Items from a dataset
⁂

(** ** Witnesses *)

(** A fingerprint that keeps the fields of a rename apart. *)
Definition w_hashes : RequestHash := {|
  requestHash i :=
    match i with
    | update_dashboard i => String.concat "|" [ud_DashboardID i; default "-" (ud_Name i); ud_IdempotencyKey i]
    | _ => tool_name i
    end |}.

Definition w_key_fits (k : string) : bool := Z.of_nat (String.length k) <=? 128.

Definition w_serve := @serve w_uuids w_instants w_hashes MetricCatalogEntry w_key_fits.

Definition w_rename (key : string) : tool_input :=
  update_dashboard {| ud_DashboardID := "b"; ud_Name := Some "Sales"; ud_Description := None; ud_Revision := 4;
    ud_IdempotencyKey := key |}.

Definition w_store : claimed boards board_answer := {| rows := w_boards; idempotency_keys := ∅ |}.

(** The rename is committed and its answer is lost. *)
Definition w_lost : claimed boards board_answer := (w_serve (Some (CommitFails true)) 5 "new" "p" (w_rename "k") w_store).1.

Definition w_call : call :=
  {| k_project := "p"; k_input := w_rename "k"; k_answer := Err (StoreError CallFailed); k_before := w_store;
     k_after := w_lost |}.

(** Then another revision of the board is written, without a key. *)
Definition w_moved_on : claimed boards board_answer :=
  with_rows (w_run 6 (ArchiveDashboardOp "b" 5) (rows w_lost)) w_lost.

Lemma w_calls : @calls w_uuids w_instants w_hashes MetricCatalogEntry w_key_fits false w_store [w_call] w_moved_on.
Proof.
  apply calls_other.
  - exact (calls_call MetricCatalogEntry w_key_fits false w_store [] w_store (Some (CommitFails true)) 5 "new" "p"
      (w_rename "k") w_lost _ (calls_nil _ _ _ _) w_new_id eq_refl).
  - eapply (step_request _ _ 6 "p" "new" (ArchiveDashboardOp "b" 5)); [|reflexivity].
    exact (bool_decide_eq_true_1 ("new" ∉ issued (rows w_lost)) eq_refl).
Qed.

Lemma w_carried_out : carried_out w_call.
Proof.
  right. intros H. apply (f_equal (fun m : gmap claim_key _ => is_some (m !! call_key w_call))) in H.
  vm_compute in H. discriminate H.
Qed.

⁂

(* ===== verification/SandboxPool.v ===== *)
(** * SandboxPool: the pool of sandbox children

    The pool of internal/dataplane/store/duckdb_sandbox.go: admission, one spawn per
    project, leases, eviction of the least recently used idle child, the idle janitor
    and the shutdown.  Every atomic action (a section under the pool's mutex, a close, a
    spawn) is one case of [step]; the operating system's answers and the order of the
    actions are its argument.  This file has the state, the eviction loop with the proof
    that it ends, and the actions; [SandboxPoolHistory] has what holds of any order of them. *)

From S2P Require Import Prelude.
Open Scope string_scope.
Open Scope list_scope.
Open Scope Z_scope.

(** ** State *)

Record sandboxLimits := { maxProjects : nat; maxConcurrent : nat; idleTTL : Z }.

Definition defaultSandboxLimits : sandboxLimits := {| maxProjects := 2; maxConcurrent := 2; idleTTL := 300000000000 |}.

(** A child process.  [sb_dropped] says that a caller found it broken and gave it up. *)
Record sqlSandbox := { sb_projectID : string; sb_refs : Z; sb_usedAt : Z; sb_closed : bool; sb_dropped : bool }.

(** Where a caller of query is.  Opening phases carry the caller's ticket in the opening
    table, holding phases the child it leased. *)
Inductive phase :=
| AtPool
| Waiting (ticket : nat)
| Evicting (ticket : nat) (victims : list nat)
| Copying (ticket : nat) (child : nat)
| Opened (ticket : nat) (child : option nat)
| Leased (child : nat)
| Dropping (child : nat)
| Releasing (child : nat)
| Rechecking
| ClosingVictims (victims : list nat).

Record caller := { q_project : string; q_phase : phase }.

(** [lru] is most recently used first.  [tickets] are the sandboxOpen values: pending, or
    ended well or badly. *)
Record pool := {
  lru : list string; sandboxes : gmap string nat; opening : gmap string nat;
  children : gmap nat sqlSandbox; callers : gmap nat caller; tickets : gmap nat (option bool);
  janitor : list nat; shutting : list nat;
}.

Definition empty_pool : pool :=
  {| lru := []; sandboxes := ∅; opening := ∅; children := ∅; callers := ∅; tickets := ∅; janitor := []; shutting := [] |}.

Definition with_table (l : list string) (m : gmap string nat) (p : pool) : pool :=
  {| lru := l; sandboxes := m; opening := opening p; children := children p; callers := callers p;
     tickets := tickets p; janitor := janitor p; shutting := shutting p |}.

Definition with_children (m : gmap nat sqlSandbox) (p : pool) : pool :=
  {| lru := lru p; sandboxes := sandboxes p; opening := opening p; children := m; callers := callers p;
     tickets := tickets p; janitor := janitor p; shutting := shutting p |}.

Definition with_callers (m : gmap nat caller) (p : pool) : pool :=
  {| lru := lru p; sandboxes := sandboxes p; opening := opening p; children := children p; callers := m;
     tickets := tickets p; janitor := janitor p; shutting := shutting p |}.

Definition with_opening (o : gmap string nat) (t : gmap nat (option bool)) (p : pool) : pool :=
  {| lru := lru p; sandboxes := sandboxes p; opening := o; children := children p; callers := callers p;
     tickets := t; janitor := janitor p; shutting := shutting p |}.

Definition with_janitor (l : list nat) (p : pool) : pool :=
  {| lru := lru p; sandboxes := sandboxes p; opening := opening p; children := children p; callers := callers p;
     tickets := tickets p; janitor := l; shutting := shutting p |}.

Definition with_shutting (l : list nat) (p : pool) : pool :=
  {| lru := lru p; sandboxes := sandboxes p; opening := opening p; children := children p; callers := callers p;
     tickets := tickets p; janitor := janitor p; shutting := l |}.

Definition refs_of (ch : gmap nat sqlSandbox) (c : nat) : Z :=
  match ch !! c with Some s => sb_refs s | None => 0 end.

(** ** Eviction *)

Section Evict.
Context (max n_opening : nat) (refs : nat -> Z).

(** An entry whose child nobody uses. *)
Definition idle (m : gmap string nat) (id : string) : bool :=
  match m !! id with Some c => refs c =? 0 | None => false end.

⁂

**Exercise instructions:** Every line above that holds the string "spawn" should be returned.

**Solution below:**
    The pool of internal/dataplane/store/duckdb_sandbox.go: admission, one spawn per
    spawn) is one case of [step]; the operating system's answers and the order of the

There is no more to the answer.